We will be releasing our early this year and sharing more then.
As we work on our roadmap and goal to make OpenDialog a complete and proactive platform that co-designs conversational applications, it is also worth sharing a couple of thoughts on where we see the broader Conversational AI space.
Conversational AI is in a really interesting place. On the one hand, the support for enterprises to deliver this capability at scale is maturing. We are past the hesitations of earlier years, the hype and subsequent disappointment that surrounded the space. The question is no longer whether Conversational AI should be considered but when and how the journey should start. On the other hand, Conversational AI technologies are moving at breakneck speed. There is something new and shiny every week it seems like, and the pace is picking up.

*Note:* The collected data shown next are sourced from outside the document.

(** [_run_graph]: the results in declaration order, whether a node failed, and the
    context as the waves left it. *)
Definition _run_graph (context : list (string * pyval))
    : option (res (list (string * list (string * pyval)) * bool * list (string * pyval))) :=
  match run_waves (S (length (WorkflowDefinition.nodes workflow))) (start workflow) context with
  | None => None
  | Some (Err e) => Some (Err e)
  | Some (Ok (p, context)) =>
      let ordered_results :=
        omap (fun node => option_map (fun r => (WorkflowNode.id node, r))
                            (raw_results p !! WorkflowNode.id node))
          (WorkflowDefinition.nodes workflow) in
      let failed := existsb (fun x => bool_decide (NodeExecution.status x = "FAILED"))
                      (values (executions p)) in
      Some (Ok (ordered_results, failed, context))
  end.
End graph.

(** ** Entry points *)

(** [workflow_id or workflow.id]. *)
Definition run_workflow_id (workflow : WorkflowDefinition.t) (workflow_id : option string) : string :=
  match workflow_id with
  | Some w => if empty_str w then WorkflowDefinition.id workflow else w
  | None => WorkflowDefinition.id workflow
  end.

(** [execute]: [fresh] is the text of [uuid4()], [started_at] and [finished_at] the two
    texts of [_now()].  [None] would mean that the scheduling loop needs more fuel. *)
Definition execute (fresh started_at finished_at : string) (_max_concurrency : Z)
    (workflow : WorkflowDefinition.t) (variables : list (string * pyval))
    (workflow_id : option string) : option (res WorkflowRunRecord.t) :=
  match validate_workflow_graph workflow with
  | Err e => Some (Err e)
  | Ok _ =>
      match WorkflowDefinition.nodes workflow with
      | [] => Some (Err (WorkflowExecutionError "cannot execute an empty workflow"))
      | _ =>
          let context := kv_merge (WorkflowDefinition.variables workflow) variables in
          match _run_graph workflow _max_concurrency context with
          | None => None
          | Some (Err e) => Some (Err e)
          | Some (Ok (results, failed, context)) =>
              Some (Ok (WorkflowRunRecord.mk fresh (run_workflow_id workflow workflow_id)
                          (if failed then "FAILED" else "SUCCEEDED") results context
                          started_at (Some finished_at)))
          end
      end
  end.

Definition debug (fresh started_at finished_at : string) (workflow : WorkflowDefinition.t)
    (node_id : string) (variables : list (string * pyval)) (workflow_id : option string)
    : res WorkflowRunRecord.t :=
  let? _ := validate_workflow_graph workflow in
  match find (fun n => bool_decide (WorkflowNode.id n = node_id)) (WorkflowDefinition.nodes workflow) with
  | None => Err (WorkflowExecutionError "debug node does not exist")
  | Some node =>
      let context := kv_merge (WorkflowDefinition.variables workflow) variables in
      let? ' (execution, result) := _execute_node node context in
      Ok (WorkflowRunRecord.mk fresh (run_workflow_id workflow workflow_id)
            (if bool_decide (NodeExecution.status execution = "SUCCEEDED") then "SUCCEEDED" else "FAILED")
            [(WorkflowNode.id node, result)]
            (kv_merge context (NodeExecution.extracted execution)) started_at (Some finished_at))
  end.
End executor.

That is something that at OpenDialog we always expected (allow me this self-indulgent moment) and why we explicitly focused on how we can define a core model and fundamentals that can adapt to change. Our hypothesis, from the get-go, was that language capabilities would keep evolving quickly, and one of the big goals of a Conversational AI platform should be to empower you to incorporate new capabilities without having to do everything from scratch every year. For example, if there is a better Question & Answer technology that you can incorporate you should be able to do that without re-designing the entire application. If you want to upgrade your intent recognition capability, it should drop into your solution without impacting anything else. If you can now automatically generate messages or write the description of the message and have Generative AI do the rest your model and application should support that single change without impacting the rest.
We are excited to see all the new developments from an NLU perspective and are focusing on making them quickly and safely accessible to clients in a way that will work usefully today and remain relevant moving forward.
We are evolving the OpenDialog platform to become a proactive companion to the Conversation Designer. Our users should be able to focus on creating delightful experiences, always having access to the latest capabilities, on a platform that is safe, scalable and can accompany them into the future.